*** Opening of ENTRIES SHOWN ***

(** The name of the report is never the name of the input. *)
Lemma report_name_differs (prefix date : string) (name : list ascii) :
  list_ascii_of_string
    (prefix ++ string_of_list_ascii (stem name) ++ "_" ++ date ++ ".xlsx")
  <> name.
Proof.
  intros E.
  assert (S : stem name
              = list_ascii_of_string prefix ++ stem name
                ++ "_"%char :: list_ascii_of_string date).
  { rewrite <- E at 1. rewrite !list_ascii_of_string_app.
    rewrite list_ascii_of_string_of_list_ascii.
    change (list_ascii_of_string ".xlsx")
      with (dot :: list_ascii_of_string "xlsx").
    change (list_ascii_of_string "_") with ["_"%char].
    replace (list_ascii_of_string prefix ++ stem name ++ ["_"%char]
             ++ list_ascii_of_string date ++ dot :: list_ascii_of_string "xlsx")
      with ((list_ascii_of_string prefix ++ stem name
             ++ "_"%char :: list_ascii_of_string date)
            ++ dot :: list_ascii_of_string "xlsx")
      by (rewrite <- !app_assoc; reflexivity).
    unfold stem at 1. rewrite rsplit_last.
    - destruct (list_ascii_of_string prefix ++ stem name
                ++ "_"%char :: list_ascii_of_string date) eqn:D.
      + apply (f_equal (@List.length ascii)) in D.
        rewrite !length_app in D. simpl in D. lia.
      + reflexivity.
    - vm_compute. intuition discriminate. }
  apply (f_equal (@List.length ascii)) in S.
  rewrite !length_app in S. simpl in S. lia.
Qed.

Lemma cons_eq_inv {A : Type} (x : A) (l l' : list A) :
  x :: l = x :: l' -> l = l'.
Proof. intros E. injection E as E. exact E. Qed.

(** The report is never written over the input file. *)
Lemma output_path_differs (input_path date : string) :
  output_path_of input_path date <> input_path.
Proof.
  intros E. apply (f_equal list_ascii_of_string) in E. revert E.
  unfold output_path_of. cbv beta zeta.
  set (prefix := "Сводный_отчет_"%string).
  destruct (rsplit slash (list_ascii_of_string input_path))
    as [[[|x parent] name]|] eqn:R.
  - apply rsplit_Some in R. rewrite R, list_ascii_of_string_app.
    change (list_ascii_of_string "/") with [slash].
    intros E. apply (cons_eq_inv slash) in E. revert E.
    apply report_name_differs.
  - apply rsplit_Some in R. rewrite R, !list_ascii_of_string_app.
    rewrite list_ascii_of_string_of_list_ascii.
    change (list_ascii_of_string "/") with [slash].
    intros E. apply app_inv_head in E. apply (cons_eq_inv slash) in E.
    revert E. rewrite <- !list_ascii_of_string_app.
    apply report_name_differs.
  - apply report_name_differs.
Qed.

(** ** The runs of [main] *)

Lemma get_input_file_cases (argv : list string) (w w1 : world)
    (r : result string) :
  (banner >> get_input_file argv) w = (w1, r) ->
  fs w1 = fs w /\ today w1 = today w
  /\ match r with
     | Ok _ => True
     | Raise e => e = EOFError /\ (List.length argv < 2)%nat /\ stdin w = []
     end.
Proof.
  unfold banner, get_input_file, io_bind, print_all, safe_print, input,
    io_ret.
  destruct argv as [|prog [|input_file rest]]; simpl;
    try (destruct (stdin w) eqn:S; simpl);
    intros E; injection E as <- <-; repeat split; lia.
Qed.

Lemma load_report_cases (path : string) (w : world) :
  exists lines,
    match fs w path with
    | Some (Spreadsheet t) => load_report path w = (print_to w lines, Ok t)
    | _ => exists e, load_report path w = (print_to w lines, Raise e)
    end.
Proof.
  unfold load_report, io_bind, safe_print, read_excel, io_ret, io_raise.
  cbn [fs print_to].
  destruct (fs w path) as [[t|r|]|]; rewrite ?print_to_app; eauto.
Qed.

Lemma finish_Ok (L : library) (out : DataFrame) (path : string) (w : world) :
  columns out = report_columns -> records out <> [] ->
  exists w3,
    finish L out path w = (w3, Ok tt)
    /\ forall p,
         fs w3 p
         = if String.eqb p path
           then Some (ReportBook (map Data (records out)
                                  ++ [Total (total_of L out)]))
           else fs w p.
Proof.
  intros C N. unfold finish, io_bind, lift.
  rewrite (add_total_row_Ok L out C N).
  unfold create_formatted_excel, print_summary, io_bind, lift, safe_print,
    save.
  rewrite iloc_last_app, print_all_spec.
  eexists. split; [reflexivity|]. intros p. reflexivity.
Qed.

Lemma handler_fs (r : result unit) (w w' : world) (r' : result unit) :
  handler r w = (w', r') -> r' = Ok tt /\ fs w' = fs w.
Proof.
  unfold handler, io_bind, safe_print, io_ret.
  destruct r as [[]|e]; intros E; injection E as <- <-; auto.
Qed.

(** What a run of [main] can be: an [EOFError] at the prompt, a path that
    names no file, a file that gives no report, or a report written. *)
Lemma main_inv (L : library) (argv : list string) (w w' : world)
    (r : result unit) :
  main L argv w w' r ->
  (r = Raise EOFError /\ (List.length argv < 2)%nat /\ stdin w = []
   /\ fs w' = fs w)
  \/ (r = Ok tt
      /\ exists (input_file : string) (w1 : world),
           (banner >> get_input_file argv) w = (w1, Ok input_file)
           /\ ((fs w input_file = None /\ fs w' = fs w)
               \/ (exists f, fs w input_file = Some f /\ fs w' = fs w
                             /\ forall t, f = Spreadsheet t -> rows t = [])
               \/ (exists t out,
                     fs w input_file = Some (Spreadsheet t)
                     /\ process_report L t (Ok out)
                     /\ forall p,
                          fs w' p
                          = if String.eqb p
                                 (output_path_of input_file (today w))
                            then Some (ReportBook
                                         (map Data (records out)
                                          ++ [Total (total_of L out)]))
                            else fs w p))).
Proof.
  intros M.
  inversion M as [w1 e E | w1 w2 f E X P | w1 w2 w3 f r0 r1 E X T H]; subst.
  - left. destruct (get_input_file_cases argv w w' _ E) as [F [_ [-> [Len S]]]].
    auto.
  - right. destruct (get_input_file_cases argv w w1 _ E) as [F [_ _]].
    injection P as <-. split; [reflexivity|]. exists f, w1.
    split; [exact E|]. left. unfold path_exists in X. rewrite F in X.
    destruct (fs w f); [discriminate X|]. split; [reflexivity|exact F].
  - right. destruct (get_input_file_cases argv w w1 _ E) as [F [D _]].
    destruct (handler_fs r0 w2 w' r H) as [-> F'].
    split; [reflexivity|]. exists f, w1. split; [exact E|]. right.
    destruct (load_report_cases f w1) as [lines L0].
    rewrite F in L0.
    inversion T as [w4 e L' | w4 w5 df e L' P R | w4 w5 w6 df out r2 L' P R K];
      subst.
    + left. destruct (fs w f) as [[t|rb|]|] eqn:Ff.
      * rewrite L0 in L'. discriminate L'.
      * exists (ReportBook rb). destruct L0 as [e' L0]. rewrite L0 in L'.
        injection L' as <- _. repeat split; [rewrite F'; exact F|discriminate].
      * exists OtherFile. destruct L0 as [e' L0]. rewrite L0 in L'.
        injection L' as <- _. repeat split; [rewrite F'; exact F|discriminate].
      * unfold path_exists in X. rewrite F, Ff in X. discriminate X.
    + left. destruct (fs w f) as [[t|rb|]|] eqn:Ff;
        [|destruct L0 as [e' L0]; rewrite L0 in L'; discriminate L'..].
      rewrite L0 in L'. injection L' as <- <-.
      rewrite print_all_spec in P. injection P as <-.
      exists (Spreadsheet t). repeat split; [rewrite F'; exact F|].
      intros t' Et. injection Et as <-.
      apply (process_report_Raise_inv _ _ R).
    + right. destruct (fs w f) as [[t|rb|]|] eqn:Ff;
        [|destruct L0 as [e' L0]; rewrite L0 in L'; discriminate L'..].
      rewrite L0 in L'. injection L' as <- <-.
      rewrite print_all_spec in P. injection P as <-.
      destruct (process_report_frame t out R) as [C N].
      destruct (finish_Ok L out (output_path_of f (today w1))
                  (print_to (print_to w1 lines) (process_report_prints t))
                  C N)
        as [w7 [K' Fs]].
      rewrite K' in K. injection K as <- <-.
      exists t, out. split; [reflexivity|]. split; [exact R|].
      intros p. rewrite F', Fs, D. cbn [print_to fs]. rewrite F. reflexivity.
Qed.

(** X8: only the [EOFError] of the prompt leaves [main]: every other run
    returns normally, whatever the file holds, and a run that is given the
    path as an argument, or a line to read, always returns normally.  A run
    that ends in the [EOFError] has changed no file. *)
Theorem main_raises_only_EOFError (L : library) (argv : list string)
    (w w' : world) (r : result unit) :
  main L argv w w' r ->
  r = Ok tt
  \/ (r = Raise EOFError /\ (List.length argv < 2)%nat /\ stdin w = []
      /\ fs w' = fs w).
Proof.
  intros M. destruct (main_inv L argv w w' r M) as [H|[H _]]; auto.
Qed.

Lemma main_raises_only_EOFError_witness :
  exists w' : world,
    main numpy ["convert_wb_report.py"]%string bare_world w' (Raise EOFError)
    /\ fs w' = fs bare_world.
Proof.
  assert (M : main numpy ["convert_wb_report.py"]%string bare_world
                (fst ((banner >> get_input_file ["convert_wb_report.py"]%string)
                        bare_world))
                (Raise EOFError)).
  { apply main_no_input. reflexivity. }
  eexists. split; [exact M|].
  destruct (main_raises_only_EOFError _ _ _ _ _ M) as [E|[_ [_ [_ F]]]].
  - discriminate E.
  - exact F.
Defined.

(** X9: a run of [main] changes at most one path, the path of the report, and
    only by writing a report there; the report path is never the path of
    the input, so the input file and every other file are as they were. *)
Theorem main_keeps_the_files (L : library) (argv : list string)
    (w w' : world) (r : result unit) (p : string) :
  main L argv w w' r ->
  fs w' p = fs w p
  \/ exists (input_file : string) (w1 : world) (report : list report_row),
       (banner >> get_input_file argv) w = (w1, Ok input_file)
       /\ p = output_path_of input_file (today w)
       /\ p <> input_file
       /\ fs w' input_file = fs w input_file
       /\ fs w' p = Some (ReportBook report).
Proof.
  intros M.
  destruct (main_inv L argv w w' r M)
    as [[_ [_ [_ F]]]|[_ [f [w1 [E [[_ F]|[[x [_ [F _]]]|[t [out [Ff [R Fs]]]]]]]]]]];
    try (left; rewrite F; reflexivity).
  destruct (String.eqb_spec p (output_path_of f (today w))) as [->|N].
  - right. exists f, w1. eexists. split; [exact E|]. split; [reflexivity|].
    split; [apply output_path_differs|]. split.
    + rewrite Fs. 
      destruct (String.eqb_spec f (output_path_of f (today w))) as [X|_];
        [|reflexivity].
      symmetry in X. apply output_path_differs in X. destruct X.
    + rewrite Fs, String.eqb_refl. reflexivity.
  - left. rewrite Fs. apply String.eqb_neq in N. rewrite N. reflexivity.
Qed.



(** ** The path typed at the prompt *)

Lemma lstrip_all (p : ascii -> bool) (l s : list ascii) :
  Forall (fun c => p c = true) l -> lstrip p (l ++ s) = lstrip p s.
Proof.
  induction 1 as [|c l Hc _ IH]; simpl; [reflexivity|].
  rewrite Hc. exact IH.
Qed.

Lemma lstrip_clean (p : ascii -> bool) (s : list ascii) :
  starts_clean p s -> lstrip p s = s.
Proof. destruct s as [|c s]; simpl; [reflexivity|]. intros ->. reflexivity. Qed.

Lemma starts_clean_app (p : ascii -> bool) (s r : list ascii) :
  s <> [] -> starts_clean p s -> starts_clean p (s ++ r).
Proof. destruct s; simpl; [congruence|auto]. Qed.

(** Stripping removes the padding at both ends and nothing else. *)
Lemma strip_padding (p : ascii -> bool) (l core r : list ascii) :
  Forall (fun c => p c = true) l -> Forall (fun c => p c = true) r ->
  core <> [] -> starts_clean p core -> starts_clean p (rev core) ->
  strip p (string_of_list_ascii (l ++ core ++ r)) = string_of_list_ascii core.
Proof.
  intros Hl Hr N C1 C2. unfold strip.
  rewrite list_ascii_of_string_of_list_ascii, (lstrip_all p l _ Hl).
  rewrite (lstrip_clean p (core ++ r)) by (apply starts_clean_app; assumption).
  rewrite rev_app_distr, (lstrip_all p (rev r)).
  - rewrite (lstrip_clean p _ C2), rev_involutive. reflexivity.
  - apply Forall_rev. exact Hr.
Qed.

Lemma quote_is_no_space (c : ascii) : is_quote c = true -> is_space c = false.
Proof.
  unfold is_quote, is_space. cbv zeta.
  rewrite orb_true_iff, !Nat.eqb_eq. intros [->| ->]; reflexivity.
Qed.

Lemma starts_clean_quotes (q s : list ascii) :
  Forall (fun c => is_quote c = true) q ->
  starts_clean is_space s -> starts_clean is_space (q ++ s).
Proof.
  intros Q C. destruct Q as [|c q Hc _]; simpl; [exact C|].
  apply quote_is_no_space. exact Hc.
Qed.

Lemma starts_clean_padding (l : list ascii) :
  starts_clean is_padding l ->
  starts_clean is_space l /\ starts_clean is_quote l.
Proof.
  destruct l as [|c l]; simpl; [tauto|]. unfold is_padding.
  rewrite !orb_false_iff. tauto.
Qed.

*** Close of ENTRIES SHOWN ***

Looking only at the data above, say how many of its lines contain the string "every", and nothing more.

2